The challenges for Medicaid programs

Medicaid is a significant payer of services for people with sickle cell disease, covering more than half of hospitalization and emergency department costs as well as pharmacy. Federal law generally requires Medicaid programs to cover FDA-approved medications/treatments consistent with their medically accepted indications, but reserves latitude on utilization management standards for coverage. Medicaid faces a number of serious challenges in operationalizing sickle cell CGT:

1. Capacity constraints. The limited number of medical centers and gene editing facilities that will be available will likely mean that only a very small number of people (tens as compared to the thousands who are potentially in need of the treatment) will be able to be served until capacity scales up.
2. Huge costs. The enormous up-front costs of paying for the treatment, especially in context of this occurring, for many states, mid-stream in two-year budget cycles, at a time when many states are facing financial uncertainty related to declining tax revenues and sunset of the federal pandemic financial assistance, and in context of a federal prohibition on retroactively revising Medicaid managed care contract risk sharing mechanisms after the start of a rating period. Medicaid MCO arrangements are the predominant model through which Medicaid services are delivered across the country.
3. Complexities associated with implementing the treatment. The clinical and administrative complexity of developing coverage policies through standing Pharmaceutical and Therapeutics (P&T) or Drug Utilization Review (DUR), including:

• identifying the Medicaid members for whom this is a best fit given that some may choose to continue current treatment (hydroxyurea), the nature of the treatment (recipients must live at a treating hospital for 1-3 months and will likely require multiple follow up visits and ongoing monitoring) and potential complications (e.g. risk of developing tumors, infertility);
• addressing cost and transparency implications, under:
  • Medicaid Drug Rebate Program rulemaking that has been proposed by CMS; and
  • in states that have instituted a pharmacy affordability board and/or strategies such as Upper Payment Limits (UPLs); and
• challenges associated with enrolling and paying out-of-state providers – a likely scenario given the limited number of treatment centers).

How the federal government can help

States have urgent need for help from the federal government in managing the cost of coverage. While NAMD does not have a formal association position on this issue, a number of our member states have responded with interest to the new Center for Medicare and Medicaid Innovation Cell and Gene Therapy Access Model. Effective Jan. 1, 2025, the model would enable states to designate the federal government as their representative to negotiate CGT outcomes-based payment arrangements. This is a potentially helpful means of improving the bargaining position of individual Medicaid programs.

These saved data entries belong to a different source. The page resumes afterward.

(* ===== verification/Panic.v ===== *)
(** * Panic: the [.unwrap()] on the store operations

    Every RocksDB call of src/src/main.rs ends in [.unwrap()]: the
    [db.put] of the block (line 97), the two [db.put] of a transaction
    (lines 135 and 144), the [db.get] that reads it back (line 147), and
    the [db.write] of the batch (lines 68 and 86).  A failed call panics,
    and the process aborts with the store as the failed call left it:
    RocksDB applies a [put] or a [write] atomically or not at all.

    [fstep] extends the machine of [Machine.v] with one panic rule per
    call site; [Panicked site w] is the final state of an aborted run.
    The theorems: an execution with store failures ends either in the
    result of the functional model or in a panic whose store a crash
    could leave (so no failure leaves a store a crash could not), and a
    failing final [db.write] loses nothing, since the batch it writes is
    empty. *)

From stdpp Require Import base list gmap strings.
From Stdlib Require Import ZArith Lia.
From S2P Require Import Prelude Types Codec Bincode Store Rpc Scan Parse Sync Machine.

Local Open Scope sync_scope.
Local Open Scope Z_scope.

(** The store calls that end in [.unwrap()]. *)
Inductive StoreSite : Type :=
| SitePutBlock      (* line 97: db.put of the block *)
| SitePutTx1        (* line 135: first db.put of a transaction *)
| SitePutTx2        (* line 144: second db.put of a transaction *)
| SiteGetTx         (* line 147: db.get of the transaction *)
| SiteFlush         (* line 68: db.write of the periodic flush *)
| SiteFinalWrite.   (* line 86: db.write after the loop *)

(** A run either goes on or has panicked at a store call. *)
Inductive FState : Type :=
| Running (m : Mach)
| Panicked (site : StoreSite) (w : World).

Definition fstore (f : FState) : DB :=
  match f with Running m => db (mworld m) | Panicked _ w => db w end.

Section Faulty.
Context `{Codec} (client : Client).

(** The machine's steps, and a panic at each store call the step would
    make: the world is the one just before the failed call. *)
Inductive fstep : FState -> FState -> Prop :=
| fstep_run m m' : step client m m' -> fstep (Running m) (Running m')
| fstep_put_block h hs b w w1 block :
    call_getblock client hs w = (Ok block, w1) ->
    fstep (Running (mkMach (PcLoop h hs b) w)) (Panicked SitePutBlock w1)
| fstep_put_tx1 h y t rest b w w1 tx_data :
    call_getrawtransaction client t true w = (Ok tx_data, w1) ->
    fstep (Running (mkMach (PcTxs h y (t :: rest) b) w)) (Panicked SitePutTx1 w1)
| fstep_put_tx2 h y t rest b w w1 tx_data :
    call_getrawtransaction client t true w = (Ok tx_data, w1) ->
    fstep (Running (mkMach (PcTxs h y (t :: rest) b) w))
      (Panicked SitePutTx2
         (snd (db_put (tx_key t) (serialize_tx (assemble_tx t tx_data)) w1)))
| fstep_get_tx h y t rest b w w1 tx_data :
    call_getrawtransaction client t true w = (Ok tx_data, w1) ->
    let put := db_put (tx_key t) (serialize_tx (assemble_tx t tx_data)) in
    fstep (Running (mkMach (PcTxs h y (t :: rest) b) w))
      (Panicked SiteGetTx (snd (put (snd (put w1)))))
| fstep_flush h y b w nh :
    nextblockhash y = Some nh -> (Z.rem h 100 =? 0) = true ->
    fstep (Running (mkMach (PcTxs h y [] b) w)) (Panicked SiteFlush w)
| fstep_final e b w :
    fstep (Running (mkMach (PcFinal e b) w)) (Panicked SiteFinalWrite w).

End Faulty.

#[export] Hint Constructors fstep : sync.

Section FaultyLemmas.
Context `{Codec} (client : Client).

Lemma panicked_irred s w : irred (fstep client) (Panicked s w).
Proof. intros f Hf. inversion Hf. Qed.

Lemma star_run m m' : star (step client) m m' -> star (fstep client) (Running m) (Running m').
Proof. induction 1; eauto using star, fstep. Qed.

(** An execution with failures is an execution of the machine, possibly
    followed by one panic. *)
Lemma fstar_inv a f :
  star (fstep client) (Running a) f ->
  match f with
  | Running m => star (step client) a m
  | Panicked s w => exists m, star (step client) a m /\ fstep client (Running m) (Panicked s w)
  end.
Proof.
  intros Hs. remember (Running a) as f0 eqn:E. revert a E.
  induction Hs as [f0|f0 f1 f2 Hf Hs IH]; intros a ->; [constructor|].
  inversion Hf as [? m' Hst| | | | | |]; subst;
    [|inversion Hs as [|? ? ? Hx]; subst; [eauto using star|by inversion Hx]..].
  specialize (IH m' eq_refl). destruct f2 as [m2|s2 w2].
  - eauto using star.
  - destruct IH as (m & Hm & Hp). eauto using star.
Qed.

(** The store a panic leaves is the one before the step that failed, or
    the one after it: the second put of a transaction writes what the
    first one wrote. *)
Lemma fstep_panic_store m s w :
  fstep client (Running m) (Panicked s w) ->
  db w = db (mworld m) \/ exists m', step client m m' /\ db w = db (mworld m').
Proof.
  inversion 1; subst; simpl.
  - unfold call_getblock in *. rewrite call_db_run in *. simplify_eq. by left.
  - unfold call_getrawtransaction in *. rewrite call_db_run in *. simplify_eq. by left.
  - right. eexists. split; [apply step_tx|].
    unfold call_getrawtransaction in *. rewrite call_db_run in *. simplify_eq.
    rewrite parse_transaction_run. simpl. unfold tx_db. by rewrite H1.
  - right. eexists. split; [apply step_tx|].
    unfold call_getrawtransaction in *. rewrite call_db_run in *. simplify_eq.
    rewrite parse_transaction_run. simpl. unfold tx_db. rewrite H1.
    by rewrite insert_insert_eq.
  - by left.
  - by left.
Qed.

End FaultyLemmas.

Section FaultyServed.
Context `{Codec} (client : Client) (bs : list FullBlock).
Context (Hserve : ServesChain client bs) (Hwf : chain_wf bs).

Lemma step_reach_store w m :
  star (step client) (init w) m -> crash_store client bs (db w) (db (mworld m)).
Proof.
  intros Hm. apply (crash_inv_store client bs (db w) m).
  by apply (crash_inv_star client bs Hserve Hwf (db w) w m).
Qed.

(** C21: store failures.  An execution of [fetch_new_blocks] on a
    served chain in which any store call may fail ends in one of two
    ways: in the result of the functional model, or in a panic at one
    of the six [.unwrap()] sites, with a store that a crash could leave
    as well (a prefix of the chain's blocks, then possibly one more
    block and a prefix of its transactions). *)
Theorem faulty_outcomes w f :
  star (fstep client) (Running (init w)) f -> irred (fstep client) f ->
  let r := fetch_new_blocks client (length bs) w in
  f = Running (mkMach (PcDone (fst r)) (snd r)) \/
  exists s w', f = Panicked s w' /\ crash_store client bs (db w) (db w').
Proof.
  intros Hf Hi r. pose proof (fstar_inv client _ _ Hf) as Hinv.
  destruct f as [m|s w'].
  - left. f_equal.
    eapply (star_irred_unique _ (step_deterministic client)); [exact Hinv| |apply served_star; done|apply done_irred].
    intros m' Hm'. exact (Hi (Running m') (fstep_run _ _ _ Hm')).
  - right. exists s, w'. split; [done|].
    destruct Hinv as (m & Hm & Hp).
    destruct (fstep_panic_store client _ _ _ Hp) as [->|(m' & Hm' & ->)].
    + by apply step_reach_store.
    + apply step_reach_store. eauto using star_trans, star_one.
Qed.

(** C22: a failing final [db.write] (line 86) loses nothing.  The batch
    it writes is always empty, so a run that panics there leaves the
    store the complete run leaves. *)
Theorem final_write_panic_harmless w w' :
  star (fstep client) (Running (init w)) (Panicked SiteFinalWrite w') ->
  db w' = db (snd (fetch_new_blocks client (length bs) w)).
Proof.
  intros Hf. destruct (fstar_inv client _ _ Hf) as (m & Hm & Hp).
  inversion Hp as [| | | | | |e b w0]; subst.
  pose proof (crash_inv_star client bs Hserve Hwf (db w) w _ eq_refl Hm) as [-> _].
  assert (Hd : star (step client) (init w) (mkMach (PcDone (Walked e)) (snd (db_write [] w'))))
    by eauto using star_trans, star_one, step.
  pose proof (star_irred_unique _ (step_deterministic client) _ _ _ Hd (done_irred _ _ _)
                (served_star client bs Hserve Hwf w) (done_irred _ _ _)) as Heq.
  injection Heq as _ <-. done.
Qed.

End FaultyServed.

(** ** Witnesses *)

Definition sample_w1 : World := snd (call_getblockcount sample_client sample_world).
Definition sample_s : Z := i64_add (get_db_height (db sample_w1)) 1.
Definition sample_w2 : World := snd (call_getblockhash sample_client sample_s sample_w1).

(** The world of the sample run when the loop has reached the tip. *)
Definition sample_final : World := snd (fetch_loop sample_client 3 sample_s "h0" [] sample_w2).

Lemma sample_reach_loop :
  star (fstep sample_client) (Running (init sample_world))
    (Running (mkMach (PcLoop sample_s "h0" []) sample_w2)).
Proof.
  eapply star_step; [apply fstep_run; eapply step_count_ok; reflexivity|].
  eapply star_step; [apply fstep_run; eapply step_hash_ok; reflexivity|].
  apply star_refl.
Qed.

Lemma faulty_outcomes_witness :
  let f := Panicked SitePutBlock (snd (call_getblock sample_client "h0" sample_w2)) in
  (star (fstep sample_client) (Running (init sample_world)) f /\ irred (fstep sample_client) f) /\
  let r := fetch_new_blocks sample_client (length sample_chain) sample_world in
  (f = Running (mkMach (PcDone (fst r)) (snd r)) \/
   exists s w', f = Panicked s w' /\
     crash_store sample_client sample_chain (db sample_world) (db w')).
Proof.
  intros f.
  assert (Hf : star (fstep sample_client) (Running (init sample_world)) f).
  { eapply star_trans; [apply sample_reach_loop|].
    apply star_one. eapply fstep_put_block. reflexivity. }
  assert (Hi : irred (fstep sample_client) f) by apply panicked_irred.
  split; [split; assumption|].
  exact (faulty_outcomes sample_client sample_chain sample_client_serves sample_chain_wf
           sample_world f Hf Hi).
Defined.

Lemma final_write_panic_harmless_witness :
  star (fstep sample_client) (Running (init sample_world)) (Panicked SiteFinalWrite sample_final) /\
  db sample_final = db (snd (fetch_new_blocks sample_client (length sample_chain) sample_world)).
Proof.
  assert (Hf : star (fstep sample_client) (Running (init sample_world))
                 (Panicked SiteFinalWrite sample_final)).
  { eapply star_trans; [apply sample_reach_loop|].
    eapply star_trans; [apply star_run, (fetch_loop_star sample_client 3); vm_compute; congruence|].
    apply star_one, fstep_final. }
  split; [exact Hf|].
  exact (final_write_panic_harmless sample_client sample_chain sample_client_serves sample_chain_wf
           sample_world sample_final Hf).
Defined.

That said, we should continue other strategies that could defray state costs, many of which would require action by Congress. Some options include, but are not limited to:

• enhancing federal Medicaid match specifically for this purpose;
• mandating additional rebates under the Medicaid Drug Rebate Program;
• developing risk corridors or reinsurance approaches;
• creating a stand-alone coverage group for people with sickle cell disease, with enhanced federal match; and/or
• developing a distinct program as we have done for coverage of HIV/AIDS drugs under the Ryan White program.